Pandaka lidwilli

Scientific classification
- Domain: Eukaryota
- Kingdom: Animalia
- Phylum: Chordata
- Class: Actinopterygii
- Order: Gobiiformes
- Family: Oxudercidae
- Genus: Pandaka
- Species: P. lidwilli
- Binomial name: Pandaka lidwilli (McCulloch, 1917)
- Synonyms: Gobius lidwilli McCulloch, 1917

= Pandaka lidwilli =

- Authority: (McCulloch, 1917)
- Synonyms: Gobius lidwilli McCulloch, 1917

Species of fish

Pandaka lidwilli, or the Lidwill's dwarf goby, is a species of goby found in brackish and salt water in the mouths of rivers and maritime zones in Japan, Australia, and Papua New Guinea. In the Teima River estuary on Okinawa-jima Island, Japan, Pandaka lidwilli spawns from January to October.
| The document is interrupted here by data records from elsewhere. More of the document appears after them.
(** ** Assignment *)

(** Labels and smallest distances of finite points, row by row. *)
Lemma assignment_finite (X Cs : list (list R)) :
  Cs <> [] -> (forall x, In x X -> rows_of (length x) Cs) ->
  exists ls : list nat,
    mapM argmin (map (fun x => map (euclidean (lift_v x)) (lift_m Cs)) X) = Ok ls
    /\ mapM np_min (map (fun x => map (euclidean (lift_v x)) (lift_m Cs)) X)
       = Ok (tab (length X)
                 (fun n => Fin (sqrt (sqdist (nth n X []) (nth (nth n ls O) Cs [])))))
    /\ length ls = length X
    /\ forall n, (n < length X)%nat ->
         let x := nth n X [] in
         let l := nth n ls O in
         (l < length Cs)%nat
         /\ (forall j, (j < length Cs)%nat -> sqdist x (nth l Cs []) <= sqdist x (nth j Cs []))
         /\ (forall j, (j < l)%nat -> sqdist x (nth l Cs []) < sqdist x (nth j Cs [])).
Proof.
  intros Hne HC. induction X as [|x X IH].
  - exists []. split; [reflexivity|]. split; [reflexivity|]. split; [reflexivity|].
    intros n Hn. simpl in Hn. lia.
  - destruct (nearest_finite x Cs Hne (HC x (or_introl eq_refl)))
      as [r [Hr [Hm [Hlt [Hmin Hfirst]]]]].
    destruct IH as [ls [Els [Ems [Hlen Hls]]]];
      [intros y Hy; apply HC; right; exact Hy|].
    exists (r :: ls). cbn [map mapM]. rewrite Hr, Hm. cbn [bind]. rewrite Els, Ems. cbn [bind].
    split; [reflexivity|]. split; [simpl length; rewrite tab_S; reflexivity|].
    split; [simpl; lia|].
    intros n Hn. destruct n as [|n]; cbn zeta; cbn [nth].
    + split; [exact Hlt|]. split; assumption.
    + apply Hls. simpl in Hn. lia.
Qed.

Lemma rows_of_points (X Cs : list (list R)) (D : nat) :
  rows_of D X -> rows_of D Cs -> forall x, In x X -> rows_of (length x) Cs.
Proof.
  intros HX HC x Hx. unfold rows_of in HX. rewrite Forall_forall in HX. rewrite (HX x Hx).
  exact HC.
Qed.

Lemma not_nil_length {A : Type} (l : list A) : l <> [] -> (length l =? 0)%nat = false.
Proof. destruct l; [congruence|reflexivity]. Qed.

(** Labels and objective on finite points and centroids. *)
Lemma finite_assignment (self : KMeans.state) (X Cs : list (list R)) (D : nat) :
  KMeans.centroids self = Some (lift_m Cs) ->
  rows_of D X -> rows_of D Cs -> Cs <> [] ->
  exists ls : list nat,
    KMeans.cluster_assignment (lift_m X) (lift_m Cs) = Ok ls
    /\ KMeans.objective self (lift_m X) = Ok (Fin (assigned_cost X Cs ls))
    /\ length ls = length X
    /\ forall n, (n < length X)%nat ->
         let x := nth n X [] in
         let l := nth n ls O in
         (l < length Cs)%nat
         /\ (forall j, (j < length Cs)%nat -> sqdist x (nth l Cs []) <= sqdist x (nth j Cs []))
         /\ (forall j, (j < l)%nat -> sqdist x (nth l Cs []) < sqdist x (nth j Cs [])).
Proof.
  intros Hself HX HC Hne.
  unfold KMeans.cluster_assignment, KMeans.objective. rewrite Hself. cbn [bind].
  rewrite (cdist_finite X Cs D HX HC). cbn [bind]. unfold argmin_axis1, min_axis1.
  rewrite lift_m_length, (not_nil_length Cs Hne).
  destruct (assignment_finite X Cs Hne (rows_of_points X Cs D HX HC))
    as [ls [Els [Ems [Hlen Hls]]]].
  exists ls. split; [exact Els|]. split; [|split; [exact Hlen|exact Hls]].
  rewrite Ems. cbn [bind]. rewrite tab_map.
  rewrite (tab_ext (length X) _
             (fun n => Fin (sqdist (nth n X []) (nth (nth n ls O) Cs [])))).
  - rewrite fsum_tab. reflexivity.
  - intros n _. cbn [fmul]. f_equal. apply sqrt_sqrt. apply sqdist_nonneg.
Qed.
(** * ECLIA embeddings sidecar: model-lifecycle verification

    A shallow embedding of [apps/memory/sidecar/server.py]: the Hugging Face
    cache helpers ([_hf_cache_dir], [_model_cache_path], [_is_model_cached]),
    the process-wide registry ([_model], [_DIM]) and the request handlers
    ([embed], [model_status], [model_download], [model_delete]).

    Modelling decisions, stated once:
    - a Python [str] is a [string]; every character is read as a code point
      below 256;
    - a [pathlib.Path] is its [parts] tuple (POSIX flavour);
    - the disk is a tree of directories and files, looked up by path;
    - an exception is the text [str(e)] that the handlers report;
    - [SentenceTransformer(name)] is an arbitrary, possibly failing, possibly
      disk-changing external call, and [shutil.rmtree] may fail at the
      environment's discretion. *)

From stdpp Require Import gmap strings list fin_maps.
From Stdlib Require Import ZArith Ascii SpecFloat.

Set Warnings "-register-all".
Open Scope Z_scope.

(** ** Python strings *)

Module Str.

(** Truthiness of a [str]: non-empty. *)
Definition truthy (s : string) : bool :=
  match s with EmptyString => false | String _ _ => true end.
(** A document of one chunk: whatever the two scorers say, the only result
    has a fused score of 1 (both score vectors are degenerate). *)
Theorem single_chunk_scores_one
    (bm25_scores semantic_scores : list pystr -> pystr -> list Q)
    (c : pystr) (query : pystr) (top_k : Z) (alpha : Q) :
  truthy (strip query) = true ->
  length (bm25_scores [c] (strip query)) = 1%nat ->
  length (semantic_scores [c] (strip query)) = 1%nat ->
  (1 <= top_k)%Z ->
  exists s,
    hybrid_chunk_search bm25_scores semantic_scores [c] query top_k alpha
    = Some [mkHit 1 s c] /\ s == 1.
Proof.
  intros Hq Hb Hs Hk. unfold hybrid_chunk_search, final_scores.
  rewrite Hq. simpl.
  destruct (bm25_scores [c] (strip query)) as [|x [|? ?]]; try discriminate.
  destruct (semantic_scores [c] (strip query)) as [|y [|? ?]]; try discriminate.
  unfold normalize. simpl.
  destruct (Qlt_le_dec (x - x) eps) as [_|Hx]; [|unfold eps in Hx; lra].
  destruct (Qlt_le_dec (y - y) eps) as [_|Hy]; [|unfold eps in Hy; lra].
  simpl. unfold top_indices, slice_to, np_argsort, clamp_index. simpl.
  destruct (Z.ltb_spec top_k 0); [lia|].
  replace (Z.to_nat (Z.min top_k (len [0%nat]))) with 1%nat
    by (unfold len; simpl; lia).
  simpl. eexists. split; [reflexivity|]. unfold key. simpl.
  unfold fuse_score. ring.
Qed.

(** [single_chunk_scores_one] at a concrete input. *)
Lemma single_chunk_scores_one_witness :
  exists s,
    hybrid_chunk_search (fun _ _ => [0]) (fun _ _ => [-(1 # 2)])
      [str "only"] (str "q") 5 (6 # 10)
    = Some [mkHit 1 s (str "only")] /\ s == 1.
Proof.
  apply (single_chunk_scores_one (fun _ _ => [0]) (fun _ _ => [-(1 # 2)])
           (str "only") (str "q") 5 (6 # 10));
    [reflexivity | reflexivity | reflexivity | lia].
Defined.

End FusionFacts.

(** ** The answer-generation boundary *)

Module LLMFacts.

Import LLM.

(** With a client at hand the call returns a string whatever the service
    does: its answer trimmed, or one of the two failure messages. *)
Theorem generate_returns_with_client (service : request -> reply) (w : world)
    (question : pystr) (context_chunks : list pystr) (model : pystr) :
  client_available w ->
  exists answer w',
    generate_answer_with_context service w question context_chunks model
    = (Returned answer, w') /\
    ((exists content, answer = strip content) \/ (exists e, answer = handled e)).
Proof.
  unfold client_available, generate_answer_with_context, get_client.
  destruct (cached_client w) as [c|]; [intros _|].
  - destruct (service _) as [[|[content|] rest]|e]; eexists; eexists;
      (split; [reflexivity|]); eauto.
  - destruct (env_api_key w) as [k|]; [|contradiction].
    intros ->.
    destruct (service _) as [[|[content|] rest]|e]; eexists; eexists;
      (split; [reflexivity|]); eauto.
Qed.
(** The body of the loop of line 108 for a constraint that can be read. *)
Lemma lock_run constraint k m s h :
  h0 !! constraint = Some (Store.CConstraint k) →
  inv (m, s) h →
  ∃ h', Store.try_ (
          k ← Store.read_constraint constraint;
          courses ← Store.read_list cl; Store.for_ courses (λ course,
          rooms ← Store.read_list rl; Store.for_ rooms (λ room,
            c ← Store.read_course course; r ← Store.read_room room;
            s ← Store.read_schedule schedule;
            match s !! (c_id c, tc_faculty_id k, r_id r,
                        (tc_day k, tc_slot k)) with
            | Some x => Store.add model (SumEq [x] 0)
            | None => mret tt
            end))) h = (Store.Ok tt, h') ∧
        inv (add_all (lock_exprs d s k) m, s) h'.
Proof.
  intros Hk HI.
  assert (∃ h', Store.for_ cs (λ course,
             rooms ← Store.read_list rl; Store.for_ rooms (λ room,
               c ← Store.read_course course; r ← Store.read_room room;
               s ← Store.read_schedule schedule;
               match s !! (c_id c, tc_faculty_id k, r_id r,
                           (tc_day k, tc_slot k)) with
               | Some x => Store.add model (SumEq [x] 0)
               | None => mret tt
               end)) h = (Store.Ok tt, h') ∧
            inv (add_all (lock_exprs d s k) m, s) h') as (h' & Hrun & HI').
  { unfold add_all, lock_exprs. rewrite foldl_bind. revert m h HI.
    apply (for_run _ (λ m h, inv (m, s) h) _ _ _ _ Hcs).
    intros course c m h Hc HI. rewrite foldl_bind.
    rewrite (bind_run _ _ _ _ _ (read_list_run _ _ _ (inv_lookup _ _ _ _ HI Hrl))).
    revert m h HI.
    apply (for_run _ (λ m h, inv (m, s) h) _ _ _ _ Hrs).
    intros room r m h Hr HI.
    rewrite (bind_run _ _ _ _ _ (read_course_run _ _ _ (inv_lookup _ _ _ _ HI Hc))).
    rewrite (bind_run _ _ _ _ _ (read_room_run _ _ _ (inv_lookup _ _ _ _ HI Hr))).
    rewrite (bind_run _ _ _ _ _ (read_schedule_run _ _ _ (proj2 (proj2 HI)))).
    simpl. destruct (s !! _) as [x|].
    - apply (add_run (m, s) h _ HI).
    - by exists h. }
  exists h'. split; [|done]. apply try_run.
  rewrite (bind_run _ _ _ _ _
             (read_constraint_run _ _ _ (inv_lookup _ _ _ _ HI Hk))).
  by rewrite (bind_run _ _ _ _ _
                (read_list_run _ _ _ (inv_lookup _ _ _ _ HI Hcl))).
Qed.

(** Section 5 on a list in which some objects are no constraints: they are
    skipped by the [except] branch. *)
Lemma temporary_skip_run tcl ls ks m s h :
  h0 !! tcl = Some (Store.CList ls) →
  Forall2 (rep_constraint_opt h0) ls ks →
  inv (m, s) h →
  ∃ h', Store.temporary cl rl model schedule (Some tcl) h = (Store.Ok tt, h') ∧
        inv (add_all (temporary_exprs d s (Some (omap id ks))) m, s) h'.
Proof.
  intros Hl HF HI. unfold Store.temporary.
  rewrite (bind_run _ _ _ _ _ (read_list_run _ _ _ (inv_lookup _ _ _ _ HI Hl))).
  assert (∃ h', Store.for_ ls (λ constraint, Store.try_ (
            k ← Store.read_constraint constraint;
            courses ← Store.read_list cl; Store.for_ courses (λ course,
            rooms ← Store.read_list rl; Store.for_ rooms (λ room,
              c ← Store.read_course course; r ← Store.read_room room;
              s ← Store.read_schedule schedule;
              match s !! (c_id c, tc_faculty_id k, r_id r,
                          (tc_day k, tc_slot k)) with
              | Some x => Store.add model (SumEq [x] 0)
              | None => mret tt
              end)))) h = (Store.Ok tt, h') ∧
          inv (add_all (temporary_exprs d s (Some (omap id ks))) m, s) h')
    as Hloop.
  { rewrite <- lock_step_foldl. revert m h HI.
    apply (for_run _ (λ m h, inv (m, s) h) _ _ _ _ HF).
    intros constraint [k|] m h Hk HI; simpl in Hk.
    - by apply lock_run.
    - destruct Hk as (c & Hc & Hbad). exists h. split; [|done].
      unfold Store.try_.
      by rewrite (bind_raises _ _ _ _
                    (read_constraint_raises _ _ _ (inv_lookup _ _ _ _ HI Hc) Hbad)). }
  destruct ls; exact Hloop.
Qed.

Lemma add_only_enforce_if_run st h e b :
  inv st h →
  Store.add_only_enforce_if model e b h
  = (Store.Ok tt, <[model := Store.CModel (AddOnlyEnforceIf e b st.1)]> h) ∧
  inv (AddOnlyEnforceIf e b st.1, st.2)
      (<[model := Store.CModel (AddOnlyEnforceIf e b st.1)]> h).
Proof.
  intros (Hh & Hm & Hs). split.
  - unfold Store.add_only_enforce_if.
    rewrite (bind_run _ _ _ _ _ (read_model_run _ _ _ Hm)).
    apply write_run. by eexists.
  - split; [by apply insert_subseteq_r|]. split.
    + by rewrite lookup_insert_eq.
    + by rewrite lookup_insert_ne.
Qed.
(** * A doodle-to-melody music box (script.js)

    The page stores the dots a user paints on a canvas and, on "play",
    turns them into scheduled tones: the dots are sorted by [x], quantised
    into 32 time slots, one representative dot per slot is kept (the
    topmost one), its height is mapped onto two octaves of a scale picked
    by its colour, and a five-oscillator tone is scheduled for it.

    This file embeds that logic and proves the properties stated for it.
    Painting on the canvas and the wiring of the DOM events are left out:
    a pointer position arrives as a pair of coordinates, and what the
    handler reads from the page when it runs (canvas size, brush bounds,
    audio clock) is gathered in a record.

    Numbers.  JavaScript numbers are IEEE-754 doubles.  They are modelled
    here by exact rationals extended with [+Infinity], [-Infinity] and
    [NaN], so that a division by zero behaves as in the source; rounding
    of the finite values and the sign of zero are abstracted away (a zero
    divisor counts as [+0], which is what [inMax - inMin] evaluates to at
    the call sites of [mapRange] when the two bounds coincide).

    Rounding matters in two places, where the handler floors a value of
    [mapRange]: the slot of a sample and the scale degree of a note.  There
    the floor of the rounded quotient can be one more than the floor of
    the exact one.  These two lines are modelled a second time on binary64
    numbers ([B64], [mapRange_b64]), and the pass of the click handler is
    also given over an arbitrary evaluation of [mapRange].  Where a
    statement depends on the side of an integer such a quotient falls on,
    it is made of the double-precision model, of the pass over any
    evaluation, or of samples on whole pixels, for which the two
    evaluations are shown to agree on the page's canvas. *)

From stdpp Require Import prelude strings sorting.
From Stdlib Require Import Ascii QArith Qround Lqa.
From Stdlib Require Import Floats.PrimFloat Floats.SpecFloat Floats.FloatOps.
From Stdlib Require Import Numbers.Cyclic.Int63.Uint63.

(** ** JavaScript numbers *)

Module JS.

Inductive number : Type :=
| Fin (q : Q)
| PosInf
| NegInf
| NaN.

(** An integer literal or an integer-valued property such as
    [array.length]. *)
Definition int (z : Z) : number := Fin (inject_Z z).

Definition inf_of (c : comparison) : number :=
  match c with Gt => PosInf | Lt => NegInf | Eq => NaN end.

Definition sign (a : number) : comparison :=
  match a with
  | Fin q => (q ?= 0)%Q
  | PosInf => Gt
  | NegInf => Lt
  | NaN => Eq
  end.

Definition sign_mul (c d : comparison) : comparison :=
  match c, d with
  | Eq, _ | _, Eq => Eq
  | Gt, Gt | Lt, Lt => Gt
  | _, _ => Lt
  end.

Definition neg (a : number) : number :=
  match a with
  | Fin q => Fin (- q)
  | PosInf => NegInf
  | NegInf => PosInf
  | NaN => NaN
  end.

Definition add (a b : number) : number :=
  match a, b with
  | NaN, _ | _, NaN => NaN
  | Fin p, Fin q => Fin (p + q)
  | PosInf, NegInf | NegInf, PosInf => NaN
  | PosInf, _ | _, PosInf => PosInf
  | NegInf, _ | _, NegInf => NegInf
  end.

Definition sub (a b : number) : number := add a (neg b).

Definition mul (a b : number) : number :=
  match a, b with
  | NaN, _ | _, NaN => NaN
  | Fin p, Fin q => Fin (p * q)
  | _, _ => inf_of (sign_mul (sign a) (sign b))
  end.

(** [a / b].  A finite value divided by zero is an infinity of the sign
    of the dividend, and [0 / 0] is [NaN]. *)
Definition div (a b : number) : number :=
  match a, b with
  | NaN, _ | _, NaN => NaN
  | Fin p, Fin q => if Qeq_bool q 0 then inf_of (p ?= 0)%Q else Fin (p / q)
  | Fin _, _ => Fin 0
  | _, Fin q =>
      inf_of (sign_mul (sign a) (if Qle_bool 0 q then Gt else Lt))
  | _, _ => NaN
  end.

(** Truncation towards zero, used by the remainder. *)
Definition Qtrunc (q : Q) : Z :=
  if Qle_bool 0 q then Qfloor q else Qceiling q.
It lives in muddy substrate near mangroves and is threatened by human activities such as landfill and deforestation, so it’s listed “Vulnerable” in Japan’s Red Data Books. The specific name honours the Australian anesthesiologist and cardiologist Mark C. Lidwill (1878–1969), who was co-inventor of the pacemaker, as well as being a saltwater angler who, while fishing for game fish, observed this tiny goby and brought it to the attention of Allan Riverstone McCulloch who subsequently described it.